===== Input for this task =====

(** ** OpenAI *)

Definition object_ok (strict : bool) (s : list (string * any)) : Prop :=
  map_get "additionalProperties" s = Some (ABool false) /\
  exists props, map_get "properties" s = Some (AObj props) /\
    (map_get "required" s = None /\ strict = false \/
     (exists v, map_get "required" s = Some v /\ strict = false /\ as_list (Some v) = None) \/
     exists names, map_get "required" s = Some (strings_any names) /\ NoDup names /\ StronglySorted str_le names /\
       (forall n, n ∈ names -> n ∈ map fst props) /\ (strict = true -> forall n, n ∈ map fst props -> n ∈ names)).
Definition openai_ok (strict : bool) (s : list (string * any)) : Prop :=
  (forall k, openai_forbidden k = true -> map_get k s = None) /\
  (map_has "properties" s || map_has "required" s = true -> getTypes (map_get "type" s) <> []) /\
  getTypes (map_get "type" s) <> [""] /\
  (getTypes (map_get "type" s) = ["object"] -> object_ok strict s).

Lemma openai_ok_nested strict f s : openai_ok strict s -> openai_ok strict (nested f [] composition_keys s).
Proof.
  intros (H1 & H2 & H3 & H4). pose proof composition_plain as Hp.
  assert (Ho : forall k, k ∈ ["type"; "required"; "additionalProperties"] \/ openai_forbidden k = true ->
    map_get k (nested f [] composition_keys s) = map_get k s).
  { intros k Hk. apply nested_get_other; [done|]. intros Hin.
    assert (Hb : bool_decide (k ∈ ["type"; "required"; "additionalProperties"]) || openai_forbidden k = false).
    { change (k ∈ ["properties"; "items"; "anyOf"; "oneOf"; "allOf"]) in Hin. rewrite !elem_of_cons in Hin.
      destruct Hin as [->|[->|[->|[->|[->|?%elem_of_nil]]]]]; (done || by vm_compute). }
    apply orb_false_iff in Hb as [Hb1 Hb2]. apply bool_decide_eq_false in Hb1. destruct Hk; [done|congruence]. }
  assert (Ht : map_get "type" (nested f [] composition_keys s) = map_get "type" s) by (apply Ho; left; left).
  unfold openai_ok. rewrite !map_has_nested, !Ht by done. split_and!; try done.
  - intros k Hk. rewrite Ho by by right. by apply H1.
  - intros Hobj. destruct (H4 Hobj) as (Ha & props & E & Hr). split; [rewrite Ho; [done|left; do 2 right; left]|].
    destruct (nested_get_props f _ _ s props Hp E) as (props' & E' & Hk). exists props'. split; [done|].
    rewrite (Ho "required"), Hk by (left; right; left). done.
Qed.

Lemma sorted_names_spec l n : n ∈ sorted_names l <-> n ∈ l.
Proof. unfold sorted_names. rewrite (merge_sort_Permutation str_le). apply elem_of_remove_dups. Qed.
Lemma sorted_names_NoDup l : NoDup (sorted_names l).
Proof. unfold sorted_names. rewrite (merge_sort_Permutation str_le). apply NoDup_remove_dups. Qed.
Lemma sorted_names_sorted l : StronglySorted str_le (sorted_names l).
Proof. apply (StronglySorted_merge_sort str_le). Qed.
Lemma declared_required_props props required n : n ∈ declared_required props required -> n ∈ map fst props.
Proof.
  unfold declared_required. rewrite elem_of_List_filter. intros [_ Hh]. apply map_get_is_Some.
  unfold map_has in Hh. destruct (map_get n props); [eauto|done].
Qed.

=====

Task directions –
Set down, unchanged, only those lines above that fall between the line with "destruct Hin as" and the line with "apply orb_false_iff in", the two end lines included.

Your solution –
      destruct Hin as [->|[->|[->|[->|[->|?%elem_of_nil]]]]]; (done || by vm_compute). }
    apply orb_false_iff in Hb as [Hb1 Hb2]. apply bool_decide_eq_false in Hb1. destruct Hk; [done|congruence]. }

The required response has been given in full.